- **DATA**
BEGIN
(** The session when the handler is left. *)
Definition path_webSocket (p : Path) : WebSocket :=
  match p with
  | Enrolled d s =>
      {| onMessageCallback :=
           if drained s then None else Some (callback_of id d);
         automaticReconnection := false;
         pongEnabled := _enablePong server;
         perMessageDeflateEnabled := perMessageDeflateEnabled (env_new_WebSocket env) |}
  | _ =>
      {| onMessageCallback := None;
         automaticReconnection := automaticReconnection (env_new_WebSocket env);
         pongEnabled := pongEnabled (env_new_WebSocket env);
         perMessageDeflateEnabled := perMessageDeflateEnabled (env_new_WebSocket env) |}
  end.

(** One delivery of the message loop on an enrolled session. *)
Definition delivery_of (d : Dispatch) (o : Obs) : Prop :=
  seen o = {| snap_callback := Some (callback_of id d);
              snap_connectionInfo := if d is ViaOnClientMessage then Some ci else None;
              snap_clientsMutex := false |} ∧
  ∃ msg, event o = match d with
                   | ViaOnConnection _ => EvAppCallback h msg
                   | ViaOnClientMessage => EvOnClientMessage id ci h msg
                   end.

(** When the inputs send the handler down a path. *)
Definition dispatched (d : Dispatch) : Prop :=
  match d with
  | ViaOnConnection f =>
      ∃ cb, _onConnectionCallback server = Some cb ∧
            cb h id ci = inl (CallsSetOnMessageCallback (Some f))
  | ViaOnClientMessage =>
      _onConnectionCallback server = None ∧ is_Some (_onClientMessageCallback server)
  end.

Definition served (d : Dispatch) (s : Served) : Prop :=
  match s with
  | HandshakeThrew e => env_connectToSocket env = inr e
  | HandshakeFailed status =>
      env_connectToSocket env = inl status ∧ success status = false
  | RunThrew status deliveries _ | RunReturned status deliveries =>
      env_connectToSocket env = inl status ∧ success status = true ∧
      Forall (delivery_of d) deliveries ∧
      (if s is RunReturned _ _ then env_run env = None else True)
  end.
END
- **TASK BRIEF**
The answer must be the full listing, copied exactly.

- **RESULT FOR THIS EXERCISE**
(** The session when the handler is left. *)
Definition path_webSocket (p : Path) : WebSocket :=
  match p with
  | Enrolled d s =>
      {| onMessageCallback :=
           if drained s then None else Some (callback_of id d);
         automaticReconnection := false;
         pongEnabled := _enablePong server;
         perMessageDeflateEnabled := perMessageDeflateEnabled (env_new_WebSocket env) |}
  | _ =>
      {| onMessageCallback := None;
         automaticReconnection := automaticReconnection (env_new_WebSocket env);
         pongEnabled := pongEnabled (env_new_WebSocket env);
         perMessageDeflateEnabled := perMessageDeflateEnabled (env_new_WebSocket env) |}
  end.

(** One delivery of the message loop on an enrolled session. *)
Definition delivery_of (d : Dispatch) (o : Obs) : Prop :=
  seen o = {| snap_callback := Some (callback_of id d);
              snap_connectionInfo := if d is ViaOnClientMessage then Some ci else None;
              snap_clientsMutex := false |} ∧
  ∃ msg, event o = match d with
                   | ViaOnConnection _ => EvAppCallback h msg
                   | ViaOnClientMessage => EvOnClientMessage id ci h msg
                   end.

(** When the inputs send the handler down a path. *)
Definition dispatched (d : Dispatch) : Prop :=
  match d with
  | ViaOnConnection f =>
      ∃ cb, _onConnectionCallback server = Some cb ∧
            cb h id ci = inl (CallsSetOnMessageCallback (Some f))
  | ViaOnClientMessage =>
      _onConnectionCallback server = None ∧ is_Some (_onClientMessageCallback server)
  end.

Definition served (d : Dispatch) (s : Served) : Prop :=
  match s with
  | HandshakeThrew e => env_connectToSocket env = inr e
  | HandshakeFailed status =>
      env_connectToSocket env = inl status ∧ success status = false
  | RunThrew status deliveries _ | RunReturned status deliveries =>
      env_connectToSocket env = inl status ∧ success status = true ∧
      Forall (delivery_of d) deliveries ∧
      (if s is RunReturned _ _ then env_run env = None else True)
  end.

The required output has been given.